During its landing on February 18, 2021, a series of hardware elements reduced the spacecraft’s speed from 12,500 mph (20,000 km/h) when it first entered the Martian atmosphere to virtually zero mph when it was carefully placed on the surface of the heavenly crane. . And all this happened in just seven minutes.

Related: New 7 Minutes of Horror: Watch the breathtaking landing site of NASA’s Perseverance Rover in this video.

After their work was completed, EDL equipment such as the parachute, hull, heat shield, and sky crane were thrown off the Perseverance rover and crashed into Mars at some distance from the rover to avoid damaging it.

Over the past year and a half, the Perseverance team has discovered and cataloged about half a dozen alleged EDL wrecks. The first fragment was discovered on April 16, 2022, when an unusually bright object was seen in one of Perseverance’s Mastcam-Z panoramic photos. “The material was given a descriptive title: ‘bright material’. No one knew what it was at the time, but perhaps the rover will take a closer look as it ascends into the delta in the coming weeks,” NASA wrote in the message. Blog post (will open in a new tab).

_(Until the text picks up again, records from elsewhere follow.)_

(** The backward scan [for (i = divPosition - 1; i >= 0; i--)]: [n] is
    [i + 1]. *)
Fixpoint scanBack (line : string) (n : nat) : nat :=
  match n with
  | O => 0
  | S i =>
      match String.get i line with
      | Some c => if isStartDelimiter c then i + 1 else scanBack line i
      | None => scanBack line i
      end
  end.

(** The forward scan [for (i = divPosition + 1; i < line.length; i++)]
    over the remainder [rest = line[i..]]. *)
Fixpoint scanForward (rest : string) (i : nat) : nat :=
  match rest with
  | EmptyString => i
  | String c t => if isEndDelimiter c then i else scanForward t (S i)
  end.

Definition _extractExpression (line : string) (divPosition : nat) : string :=
  let start := scanBack line divPosition in
  let end_ := scanForward (Js.dropn (divPosition + 1) line) (divPosition + 1) in
  Js.trim (Js.substring start end_ line).

(** [new RegExp(funcName + '\\s*\\(\\s*' + escapedExpression)] *)
Definition wrappedPattern (funcName : string) (escapedExpression : regex)
  : regex :=
  Seq (ofSource funcName)
      (Seq (Star true space)
           (Seq (Chr "(") (Seq (Star true space) escapedExpression))).

Fixpoint wrappedLoop (line : string) (expression : JsArg)
         (skipFunctions : list string) : Exc bool :=
  match skipFunctions with
  | [] => Ok false
  | funcName :: more =>
      match escape expression with
      | Throw e => Throw e
      | Ok escapedExpression =>
          if test (wrappedPattern funcName escapedExpression) line
          then Ok true
          else wrappedLoop line expression more
      end
  end.

Definition _isAlreadyWrapped (line : string) (expression : JsArg)
           (ruleConfig : RuleConfig.t) : Exc bool :=
  let skipFunctions :=
    match RuleConfig.skipIfWrappedIn ruleConfig with
    | Some l => l
    | None => []
    end in
  if List.length skipFunctions =? 0 then Ok false
  else wrappedLoop line expression skipFunctions.

Definition defaultSuggestion : string :=
  "Division operation detected. Consider using ifNaN({expression}, 0) to prevent division by zero errors.".
(* ================================================================= *)
(** ** Proofs: the shared transport *)

Module SharedTransportFacts.
Import SharedTransport.
Local Open Scope list_scope.

(** A transport built without a session generator keeps that shape. *)
Definition stateless (t : transport) : Prop :=
  sessionIdGenerator t = None /\ sessionId t = None.

Definition no_session_header (out : list output) : Prop :=
  forall n hs s, In (OHead n hs) out -> ~ In ("mcp-session-id", s) hs.

Lemma no_session_header_app (o1 o2 : list output) :
  no_session_header o1 -> no_session_header o2 -> no_session_header (o1 ++ o2).
Proof.
  intros H1 H2 n hs s Hin. apply in_app_or in Hin as [Hin | Hin]; eauto.
Qed.

Lemma step_stateless (t : transport) (e : event) :
  stateless t -> stateless (fst (step t e)) /\ no_session_header (snd (step t e)).
Proof.
  intros [Hg Hs]. destruct e as [| n id init | id |]; simpl.
  - split; [split; assumption |]. intros n hs s [].
  - unfold handle_post. rewrite Hg. simpl.
    assert (Hsid : (if init then None else sessionId t) = None)
      by (destruct init; [reflexivity | exact Hs]).
    rewrite Hsid. split; [split; reflexivity |].
    intros n' hs s [Hh | []]. injection Hh as _ <-.
    simpl. intuition discriminate.
  - unfold send_answer. destruct (lookup_id id (requestToStreamMapping t)) as [n |].
    + simpl. split; [split; assumption |].
      intros n' hs s Hin. destruct (existsb (Nat.eqb n) (streamMapping t));
        simpl in Hin; intuition discriminate.
    + simpl. split; [split; assumption |]. intros n' hs s [H | []]. discriminate.
  - simpl. split; [split; assumption |]. intros n hs s [H | []]. discriminate.
Qed.

Lemma run_from_stateless (es : list event) (t : transport) :
  stateless t -> stateless (fst (run_from t es)) /\ no_session_header (snd (run_from t es)).
Proof.
  revert t. induction es as [| e es IH]; intros t Ht; simpl.
  - split; [exact Ht |]. intros n hs s [].
  - destruct (step_stateless t e Ht) as [H1 Ho1].
    destruct (step t e) as [t1 o1] eqn:E1. simpl in H1, Ho1.
    destruct (IH t1 H1) as [H2 Ho2].
    destruct (run_from t1 es) as [t2 o2]. simpl in *.
    split; [exact H2 | apply no_session_header_app; assumption].
Qed.

(** The transport is built with [sessionIdGenerator: undefined]: over
    any life of the server (connection, requests, answers, shutdown) no
    session id is ever stored and no response head carries
    [mcp-session-id]. *)
Theorem stateless_transport_no_session_id :
  forall es, let '(t, out) := run es in sessionId t = None /\ no_session_header out.
Proof.
  intros es. unfold run.
  destruct (run_from_stateless es transport0) as [[_ Hs] Ho]; [split; reflexivity |].
  destruct (run_from transport0 es) as [t out]. split; assumption.
Qed.

(** C5 (code bug): requests are not handled independently, since all of
    them go through the one module-level transport.  Alone, HTTP
    request 1 gets the answer to its JSON-RPC id 7; when HTTP request 2
    with the same id arrives before that answer, the answer goes to
    request 2 and request 1 never receives one. *)
Lemma stateless_transport_requests_interfere :
  In (ODeliver 1 7) (snd (run [Connect; Post 1 7 false; Answer 7])) /\
  let out := snd (run [Connect; Post 1 7 false; Post 2 7 false; Answer 7; Answer 7]) in
  In (ODeliver 2 7) out /\ ~ (exists id, In (ODeliver 1 id) out).
Proof.
  vm_compute. split; [tauto |]. split; [tauto |].
  intros [id H]. intuition congruence.
Qed.

(** C7 (code bug): the transport shared by all [POST /mcp] requests is
    mutable state written by each of them after startup.  After two
    concurrent requests it holds the routing of both, and the [SIGINT]
    handler clears it. *)
Lemma shared_transport_mutated_by_requests :
  requestToStreamMapping (fst (run [Connect])) = [] /\
  requestToStreamMapping (fst (run [Connect; Post 1 7 false; Post 2 8 false]))
    = [(8, 2%nat); (7, 1%nat)] /\
  streamMapping (fst (run [Connect; Post 1 7 false; Post 2 8 false])) = [2%nat; 1%nat] /\
  streamMapping (fst (run [Connect; Post 1 7 false; Post 2 8 false; Sigint])) = [].
Proof. vm_compute. repeat split. Qed.
(** The product of a valid binary64 and 1 is rounded from a mantissa
    shifted by 52 bits, which the rounding shifts back without loss. *)
Lemma SF64mul_one_r s :
  valid_binary s = true ->
  SF64mul s (S754_finite false 4503599627370496 (-52)) = s.
Proof.
  intros Hv. destruct s as [sg | sg | | sg m e]; unfold SF64mul, SFmul.
  - rewrite xorb_false_r. reflexivity.
  - rewrite xorb_false_r. reflexivity.
  - reflexivity.
  - cbn [SpecFloat.valid_binary] in Hv. unfold bounded, canonical_mantissa in Hv.
    apply andb_prop in Hv. destruct Hv as [Hc Hb].
    apply Z.eqb_eq in Hc.
    rewrite xorb_false_r, Pos.mul_comm.
    unfold binary_round_aux, shr_fexp.
    rewrite digits_shift52.
    replace (Z.pos (digits2_pos m) + 52 + (e + -52))%Z
      with (Z.pos (digits2_pos m) + e)%Z by lia.
    rewrite Hc.
    replace (e - (e + -52))%Z with 52%Z by lia.
    unfold shr at 1. cbn [shr_record_of_loc].
    rewrite shr_shift52.
    cbn [shr_m loc_of_shr_record round_nearest_even shr_record_of_loc].
    replace (e + -52 + 52)%Z with e by lia.
    cbn [Zdigits2]. rewrite Hc, Z.sub_diag.
    cbn [shr shr_m]. rewrite Hb. reflexivity.
Qed.

Lemma mul_one_r (x : float) : (x * 1)%float = x.
Proof.
  apply Prim2SF_inj. rewrite mul_spec, Prim2SF_one.
  apply SF64mul_one_r, Prim2SF_valid.
Qed.

(** ** The corners *)

Lemma truncate_abs_pos (s : bool) (a : Z) (b : positive) :
  (0 ≤ a)%Z ->
  spec_origin (if s then Qopp (a # b) else (a # b)) = (a / Z.pos b)%Z.
Proof.
  intros Ha. unfold spec_origin, truncate.
  destruct s; cbn [Qopp Qabs Qnum Qden].
  - rewrite Z.abs_opp, Z.abs_eq by exact Ha. apply Z.quot_div_nonneg; lia.
  - rewrite Z.abs_eq by exact Ha. apply Z.quot_div_nonneg; lia.
Qed.

(** [int(np.abs(f))] is the absolute value of [f] truncated toward zero. *)
Lemma int_abs_float f q :
  float_value f = Some q ->
  res_bind (np_abs (HFloat f)) py_int = Ok (spec_origin q).
Proof.
  unfold float_value. cbn [np_abs res_bind py_int]. unfold float_to_int.
  rewrite abs_spec.
  destruct (Prim2SF f) as [s | s | | s m e]; try discriminate.
  - intros [= <-]. reflexivity.
  - intros [= <-]. cbn [SFabs]. f_equal.
    destruct (0 <=? e)%Z eqn:He.
    + apply Z.leb_le in He. unfold inject_Z.
      rewrite truncate_abs_pos by lia.
      rewrite Z.div_1_r. apply Z.shiftl_mul_pow2, He.
    + apply Z.leb_gt in He.
      rewrite truncate_abs_pos by lia.
      rewrite Z2Pos.id by (apply Z.pow_pos_nonneg; lia).
      rewrite <- Z.shiftr_div_pow2 by lia.
      rewrite <- Z.shiftr_opp_r. f_equal.
Qed.

Lemma int_abs_int z :
  z ≠ int64_min ->
  res_bind (np_abs (HInt z)) py_int = Ok (spec_origin (inject_Z z)).
Proof.
  intros Hz. cbn [np_abs res_bind py_int].
  destruct (Z.eqb_spec z int64_min) as [E | _]; [contradiction |].
  f_equal. unfold spec_origin, truncate, inject_Z. cbn [Qabs Qnum Qden].
  symmetry. apply Z.quot_1_r.
Qed.

Lemma int_abs_keyword (scihdr : header) key v q :
  scihdr !! key = Some v -> keyword_value v = Some q -> v ≠ HInt int64_min ->
  int_abs_of scihdr key = Ok (spec_origin q).
Proof.
  intros Hv Hq Hmin. unfold int_abs_of, getitem. rewrite Hv. cbn [res_bind].
  destruct v as [z | f | s | b]; try discriminate.
  - injection Hq as <-. apply int_abs_int. congruence.
  - apply int_abs_float, Hq.
Qed.

Lemma spec_origin_nonneg q : (0 ≤ spec_origin q)%Z.
Proof.
  unfold spec_origin, truncate. destruct q as [a b]. cbn [Qabs Qnum Qden].
  apply Z.quot_pos; lia.
Qed.

(** The origin is never negative, the wrap-around of the least 64-bit
    integer apart. *)
Lemma origin_nonneg (scihdr : header) key z :
  int_abs_of scihdr key = Ok z -> scihdr !! key ≠ Some (HInt int64_min) -> (0 ≤ z)%Z.
Proof.
  unfold int_abs_of, getitem.
  destruct (scihdr !! key) as [[n | f | s | b] |]; try discriminate;
    cbn [res_bind np_abs py_int].
  - intros [= <-] Hmin. destruct (Z.eqb_spec n int64_min) as [-> | _]; [congruence | lia].
  - unfold float_to_int. rewrite abs_spec.
    destruct (Prim2SF f) as [s | s | | s m e]; try discriminate; cbn [SFabs].
    + intros [= <-] _. lia.
    + intros [= <-] _. apply Z.shiftl_nonneg. lia.
  - intros [= <-] _. destruct b; lia.
Qed.

(** ** Slices *)

Lemma slice_index_le len i : slice_index len i ≤ len.
Proof. unfold slice_index. destruct (i <? 0)%Z eqn:E; lia. Qed.

Lemma slice_index_inside len i :
  (0 ≤ i ≤ Z.of_nat len)%Z -> slice_index len i = Z.to_nat i.
Proof. intros H. unfold slice_index. destruct (i <? 0)%Z eqn:E; lia. Qed.

Lemma slice_index_clipped len i :
  (Z.of_nat len ≤ i)%Z -> slice_index len i = len.
Proof. intros H. unfold slice_index. destruct (i <? 0)%Z eqn:E; lia. Qed.

Lemma length_sub_list {A : Type} lo hi (l : list A) :
  hi ≤ length l -> length (sub_list lo hi l) = hi - lo.
Proof. intros H. unfold sub_list. rewrite length_take, length_drop. lia. Qed.

Lemma lookup_sub_list {A : Type} lo hi (l : list A) i :
  i < hi - lo -> sub_list lo hi l !! i = l !! (lo + i).
Proof.
  intros H. unfold sub_list. rewrite lookup_take_lt by exact H.
  apply lookup_drop.
Qed.

Lemma region_wf pam c : wf_ndarray pam -> wf_ndarray (region_of pam c).
Proof.
  intros [Hrows Hcols]. unfold region_of, window_of, window_array, wf_ndarray.
  cbn [nrows ncols rows row_lo row_hi col_lo col_hi].
  split.
  - rewrite length_fmap. apply length_sub_list.
    rewrite Hrows. apply slice_index_le.
  - apply Forall_fmap. unfold sub_list at 2.
    apply Forall_take, Forall_drop.
    eapply Forall_impl; [exact Hcols |].
    intros r Hr. cbn. apply length_sub_list. rewrite Hr. apply slice_index_le.
Qed.

(** Within the map, cell [(r, k)] of the region is cell [(y0 + r, x0 + k)]
    of the map. *)
Lemma region_cell pam c r k :
  (0 ≤ y0 c ≤ y1 c)%Z -> (y1 c ≤ Z.of_nat (nrows pam))%Z ->
  (0 ≤ x0 c ≤ x1 c)%Z -> (x1 c ≤ Z.of_nat (ncols pam))%Z ->
  (Z.of_nat r < y1 c - y0 c)%Z -> (Z.of_nat k < x1 c - x0 c)%Z ->
  cell (region_of pam c) r k = cell pam (Z.to_nat (y0 c) + r) (Z.to_nat (x0 c) + k).
Proof.
  intros Hy Hy1 Hx Hx1 Hr Hk.
  unfold cell, region_of, window_of, window_array.
  cbn [nrows ncols rows row_lo row_hi col_lo col_hi].
  rewrite !slice_index_inside by lia.
  rewrite list_lookup_fmap, lookup_sub_list by lia.
  destruct (rows pam !! (Z.to_nat (y0 c) + r)) as [row |]; [| reflexivity].
  cbn. apply lookup_sub_list. lia.
Qed.

Lemma region_shape pam c :
  (0 ≤ y0 c ≤ y1 c)%Z -> (y1 c ≤ Z.of_nat (nrows pam))%Z ->
  (0 ≤ x0 c ≤ x1 c)%Z -> (x1 c ≤ Z.of_nat (ncols pam))%Z ->
  nrows (region_of pam c) = Z.to_nat (y1 c - y0 c)
  ∧ ncols (region_of pam c) = Z.to_nat (x1 c - x0 c).
Proof.
  intros Hy Hy1 Hx Hx1. unfold region_of, window_of, window_array.
  cbn [nrows ncols row_lo row_hi col_lo col_hi].
  rewrite !slice_index_inside by lia. lia.
Qed.

(** ** Multiplication of arrays *)

Lemma bcast_dim_same n : bcast_dim n n = Some n.
Proof. unfold bcast_dim. rewrite decide_True by reflexivity. reflexivity. Qed.

Lemma bcast_dim_None m n : bcast_dim m n = None ↔ mismatch m n.
Proof.
  unfold bcast_dim, mismatch.
  repeat case_decide; split; intros Hm; try discriminate; try tauto.
Qed.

A few months later, Perseverance reached a place in the delta called Hogwallow Flats. On June 12, 2022, he photographed a mysterious object believed to be part of a multi-layer insulation (MLI) from a sky crane, made of either perforated aluminized kapton (PAK) or mylar, which flutters in the wind like a flag. . In the same region, the rover also took a picture of a fast-moving knotted ball of “string-like material.” It could be dacron, a mesh used in thermal blankets, according to the task force.

A string-like material photographed by the Perseverance rover on the surface of Mars. (Image credit: NASA/JPL-Caltech)

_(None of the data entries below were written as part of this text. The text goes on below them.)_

(** The loop over the futures is the loop over what is seen. *)
Lemma aggregate_observed (done : nat -> bool)
  (pre ds : list ResourceDetector) (final : Resource)
  (detected : option Resource) :
  aggregate (pre ++ ds) (submit_all done (List.length pre) ds)
    (List.length pre) final detected
  = fold_observed (observe_all done (List.length pre) ds) final detected.
Proof.
  revert pre final detected.
  induction ds as [| d ds IH]; intros pre final detected; [reflexivity |].
  assert (Hnth : nth_error (pre ++ d :: ds) (List.length pre) = Some d).
  { rewrite nth_error_app2 by lia. now rewrite Nat.sub_diag. }
  assert (Hstep : forall fin det,
             aggregate (pre ++ d :: ds)
               (submit_all done (S (List.length pre)) ds)
               (S (List.length pre)) fin det
             = fold_observed (observe_all done (S (List.length pre)) ds)
                 fin det).
  { intros fin det. specialize (IH (pre ++ [d]) fin det).
    rewrite <- app_assoc in IH. simpl in IH.
    rewrite length_app in IH. simpl in IH.
    now rewrite Nat.add_1_r in IH. }
  simpl. rewrite Hnth.
  destruct (Future_result (submit done (List.length pre) d)) as [r | ex].
  - apply Hstep.
  - destruct (is_Exception ex); [| reflexivity].
    destruct (raise_on_error d); [reflexivity | apply Hstep].
Qed.
(** * MySQL Utilities 1.6.4: replication setup and transaction skipping

    A shallow embedding of

    - [mysql/utilities/command/setup_rpl.py]
      ([setup_replication], [start_ms_replication]) and
    - [scripts/mysqlslavetrx.py] (the [__main__] block of the
      transaction-skipping utility),

    together with the properties their specification states about them.

    The two files are Python 2 programs that print, raise exceptions and
    call into [mysql.utilities.common] and [mysql.utilities.command.rpl_admin].
    They are embedded in a small monad of our own (an event trace, an
    explicit state and a result that is either a value or a raised
    exception).  The classes and functions they call are not part of the
    two files; the embedding takes them as parameters of a section, and
    where a property needs their behaviour they are modelled from the
    specification, each such definition saying so. *)

From stdpp Require Import gmap strings list fin_maps pretty.
From Stdlib Require Import ZArith Lia Ascii.

Open Scope string_scope.
Open Scope Z_scope.
Open Scope list_scope.

(** ** Python values, exceptions and the execution monad *)

Module Py.

(** The values found in the [options] dictionaries. *)
Inductive value :=
| VNone
| VBool (b : bool)
| VInt (n : Z)
| VStr (s : string).

#[global] Instance value_eq_dec : EqDecision value.
Proof. solve_decision. Defined.

(** [v > n] for an integer literal [n], with CPython 2's ordering of
    mixed types: [None] is below every number, a boolean is the number
    0 or 1, and a string is above every number. *)
Definition gt_int (v : value) (n : Z) : bool :=
  match v with
  | VNone => false
  | VBool b => bool_decide (n < (if b then 1 else 0))
  | VInt k => bool_decide (n < k)
  | VStr _ => true
  end.

(** [v == s] for a string literal [s]. *)
Definition eq_str (v : value) (s : string) : bool :=
  match v with
  | VStr t => bool_decide (t = s)
  | _ => false
  end.

(** Truth value of an optional string ([None] and [""] are false). *)
Definition truthy (o : option string) : bool :=
  match o with
  | Some s => negb (bool_decide (s = ""))
  | None => false
  end.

Interestingly, Hogwallow Flats is more than 1.25 miles (two kilometers) away from the EDL Perseverance equipment crash sites. “Hogwallow Flats appears to be a natural collection site for windblown EDL debris,” NASA notes.

The Perseverance Ingenuity companion helicopter came close to some of the EDL wreckage. On April 19, 2022, Ingenuity flew over the crash site of Perseverance’s hull and parachute, taking high resolution pictures of the wreckage.

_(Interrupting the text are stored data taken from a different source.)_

(** X13.  With an athlete row in the store (stored under its id),
    [updateAthleteBirthYear] writes the year without any request, and
    [getAthlete] then answers, again without a request, with that
    athlete and the new birth year. *)
Theorem birth_year_read_back (w : World Remote) (a : AthleteRow)
    (birthYear : option Z)
    (Hfirst : table_first (db_athlete (the_db w)) = Some a)
    (Hkeyed : athlete_keyed (db_athlete (the_db w))) :
  let w1 := fst (updateAthleteBirthYear birthYear w) in
  snd (updateAthleteBirthYear birthYear w) = Ok tt
  /\ getAthlete w1
     = (w1, Ok (Some (mkAthleteRow (athlete_id a)
                        (mkStravaAthlete birthYear))))
  /\ remote w1 = remote w
  /\ athlete_keyed (db_athlete (the_db w1)).
Proof.
  cbn zeta. unfold updateAthleteBirthYear, await.
  rewrite (getAthlete_cached w a Hfirst). cbn [fst snd].
  unfold the_db in Hfirst, Hkeyed.
  destruct (db_athlete (svc_db (service w))) as [|[k r] rest] eqn:Hrows;
    [discriminate|].
  cbn in Hfirst. inversion Hfirst; subst r.
  inversion Hkeyed as [|? ? Hrow Hrest]; subst. cbn in Hrow.
  split; [reflexivity|]. split; [|split; [reflexivity|]].
  - apply getAthlete_cached. unfold the_db, setDb. cbn.
    rewrite Hrows. cbn. rewrite Hrow, Z.eqb_refl. reflexivity.
  - unfold the_db, setDb. cbn. rewrite Hrows.
    unfold athlete_keyed, table_update. apply Forall_map.
    eapply Forall_impl; [|exact Hkeyed].
    intros [k' r'] Hr. cbn in Hr |- *.
    destruct (k' =? athlete_id a); cbn; exact Hr.
Qed.

(** X14.  Without an athlete row, and with a profile request that
    fails for whatever reason, [getAthlete] answers [null] instead of
    throwing, and [updateAthleteBirthYear] resolves all the same:
    nothing is stored and no error is raised. *)
Theorem birth_year_without_athlete (w : World Remote) (birthYear : option Z)
    (Hnone : table_first (db_athlete (the_db w)) = None)
    (Hfail : forall w0 a,
               makeAuthenticatedRequest getProfile w <> (w0, Ok (Some a))) :
  snd (getAthlete w) = Ok None
  /\ snd (updateAthleteBirthYear birthYear w) = Ok tt
  /\ db_athlete (the_db (fst (updateAthleteBirthYear birthYear w))) = [].
Proof.
  assert (Hempty : db_athlete (the_db w) = []).
  { destruct (db_athlete (the_db w)) as [|[k r] rest];
      [reflexivity|discriminate]. }
  pose proof (frame_makeAuthenticatedRequest (dataTables w) getProfile w
                eq_refl) as Hframe.
  assert (Hget : snd (getAthlete w) = Ok None
                 /\ db_athlete (the_db (fst (getAthlete w))) = []).
  { unfold getAthlete, try_catch. rewrite Hnone. unfold await.
    destruct (makeAuthenticatedRequest getProfile w)
      as [w0 [[a|]|message]] eqn:Hreq; cbn [fst] in Hframe.
    - exfalso. apply (Hfail w0 a). reflexivity.
    - cbn. split; [reflexivity|].
      destruct (dataTables_eq _ _ Hframe) as [_ [_ Ha]].
      rewrite Ha. exact Hempty.
    - cbn. split; [reflexivity|].
      destruct (dataTables_eq _ _ Hframe) as [_ [_ Ha]].
      rewrite Ha. exact Hempty. }
  destruct Hget as [Hres Hrows]. split; [exact Hres|].
  unfold updateAthleteBirthYear, await.
  destruct (getAthlete w) as [w1 res]. cbn [fst snd] in Hres, Hrows.
  subst res. cbn. split; [reflexivity|exact Hrows].
Qed.

End Athlete.

(** ** Export and import *)

Lemma table_get_below {R : Type} (k : Z) (t : Table R) :
  Forall (fun row => fst row < k) t -> table_get k t = None.
Proof.
  induction t as [|[k' r'] rest IH]; intros H; [reflexivity|].
  inversion H as [|? ? Hhd Htl]; subst. cbn in Hhd. cbn [table_get].
  destruct (Z.eqb_spec k' k); [lia|]. apply IH, Htl.
Qed.

Lemma table_put_append {R : Type} (k : Z) (r : R) (t : Table R) :
  Forall (fun row => fst row < k) t -> table_put k r t = t ++ [(k, r)].
Proof.
  induction t as [|[k' r'] rest IH]; intros H; [reflexivity|].
  inversion H as [|? ? Hhd Htl]; subst. cbn in Hhd. cbn [table_put app].
  destruct (Z.ltb_spec k k'); [lia|].
  destruct (Z.eqb_spec k k'); [lia|]. rewrite IH by exact Htl. reflexivity.
Qed.

(** Adding back the rows of a sorted table, in order, rebuilds it. *)
Lemma table_bulkAdd_toArray {R : Type} (key : R -> Z) (t : Table R) :
  forall acc,
    table_sorted t ->
    Forall (fun row => key (snd row) = fst row) t ->
    Forall (fun row => Forall (fun row' => fst row < fst row') t) acc ->
    table_bulkAdd key (table_toArray t) acc = Some (acc ++ t).
Proof.
  unfold table_sorted, table_toArray.
  induction t as [|[k r] rest IH]; intros acc Hsorted Hkeyed Hbelow;
    cbn [map table_bulkAdd snd].
  - rewrite app_nil_r. reflexivity.
  - inversion Hsorted as [|? ? Hrest Hlt]; subst.
    inversion Hkeyed as [|? ? Hk Hkeyed']; subst. cbn in Hk. rewrite Hk.
    assert (Hacc : Forall (fun row => fst row < k) acc).
    { eapply Forall_impl; [|exact Hbelow]. intros row Hrow.
      inversion Hrow; subst. assumption. }
    unfold table_add. rewrite table_get_below by exact Hacc.
    rewrite table_put_append by exact Hacc.
    rewrite IH; [rewrite <- app_assoc; reflexivity|assumption..|].
    apply Forall_app. split.
    + eapply Forall_impl; [|exact Hbelow]. intros row Hrow.
      inversion Hrow; subst. assumption.
    + constructor; [|constructor]. cbn [fst]. exact Hlt.
Qed.

(** [bulkAdd] succeeds exactly when the keys are new and distinct. *)
Lemma table_bulkAdd_succeeds {R : Type} (key : R -> Z) (rows : list R) :
  forall acc,
    (exists t, table_bulkAdd key rows acc = Some t)
    <-> NoDup (map key rows)
        /\ forall r, In r rows -> table_get (key r) acc = None.
Proof.
  induction rows as [|r rest IH]; intros acc; cbn [table_bulkAdd map].
  - split; [intros _; split; [constructor|intros r []]|].
    intros _. exists acc. reflexivity.
  - unfold table_add.
    destruct (table_get (key r) acc) as [old|] eqn:Hget.
    + split; [intros [t Ht]; discriminate|].
      intros [_ Hnew]. specialize (Hnew r (or_introl eq_refl)).
      rewrite Hget in Hnew. discriminate.
    + rewrite IH. split.
      * intros [Hnodup Hnew]. split.
        -- constructor; [|exact Hnodup]. intros Hin.
           apply in_map_iff in Hin. destruct Hin as [r' [Hk Hr']].
           specialize (Hnew r' Hr'). rewrite Hk in Hnew.
           rewrite table_get_put_same in Hnew. discriminate.
        -- intros r' [Hr'|Hr']; [subst r'; exact Hget|].
           specialize (Hnew r' Hr').
           destruct (Z.eq_dec (key r') (key r)) as [Heq|Hne].
           ++ rewrite Heq, table_get_put_same in Hnew. discriminate.
           ++ rewrite table_get_put_other in Hnew by exact Hne. exact Hnew.
      * intros [Hnodup Hnew]. inversion Hnodup as [|? ? Hnotin Hnodup']; subst.
        split; [exact Hnodup'|]. intros r' Hr'.
        rewrite table_get_put_other.
        -- apply Hnew. right. exact Hr'.
        -- intros Heq. apply Hnotin. rewrite <- Heq. apply in_map, Hr'.
Qed.

(** With ids on all the rows, [bulkAdd] on the settings table is
    [bulkAdd] by id, and the generator only goes up. *)
Lemma settings_bulkAdd_explicit (rows : list StravaSettings) :
  Forall has_id rows ->
  forall t next,
    match settings_bulkAdd rows t next with
    | Some (t', next') =>
        table_bulkAdd settings_key rows t = Some t' /\ next <= next'
    | None => table_bulkAdd settings_key rows t = None
    end.
Proof.
  induction rows as [|r rest IH]; intros Hids t next;
    cbn [settings_bulkAdd table_bulkAdd].
  - split; [reflexivity|lia].
  - inversion Hids as [|? ? Hid Hids']; subst.
    unfold has_id in Hid.
    destruct (settings_id r) as [k|] eqn:Hk; [|contradiction].
    assert (Hkey : settings_key r = k)
      by (unfold settings_key; rewrite Hk; reflexivity).
    rewrite Hkey.
    destruct (table_add k r t) as [t'|]; [|reflexivity].
    specialize (IH Hids' t' (Z.max next (k + 1))).
    destruct (settings_bulkAdd rest t' (Z.max next (k + 1))) as [[t'' n'']|].
    + destruct IH as [IH Hle]. split; [exact IH|lia].
    + exact IH.
Qed.

Lemma settings_has_id (t : Table StravaSettings) :
  settings_keyed t ->
  Forall has_id (table_toArray t)
  /\ Forall (fun row => settings_key (snd row) = fst row) t.
Proof.
  unfold settings_keyed, table_toArray, has_id, settings_key. intros H. split.
  - apply Forall_map. eapply Forall_impl; [|exact H].
    intros row Hrow. rewrite Hrow. discriminate.
  - eapply Forall_impl; [|exact H]. intros row Hrow. rewrite Hrow.
    reflexivity.
Qed.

Such fields of deliberately ejected debris are not uncommon on Mars, as landings on the Red Planet tend to be violent. Both the Opportunity and Curiosity rovers also photographed what is believed to be their own EDL debris.

Landing a spacecraft safely on Mars is the number one priority for now, but as we continue to place rovers on the planet, researchers will need to consider the implications of such space debris. “Engineers designing EDL hardware for future missions will need to consider the impact (literally) of their designs on both Mars and mission requirements,” NASA said.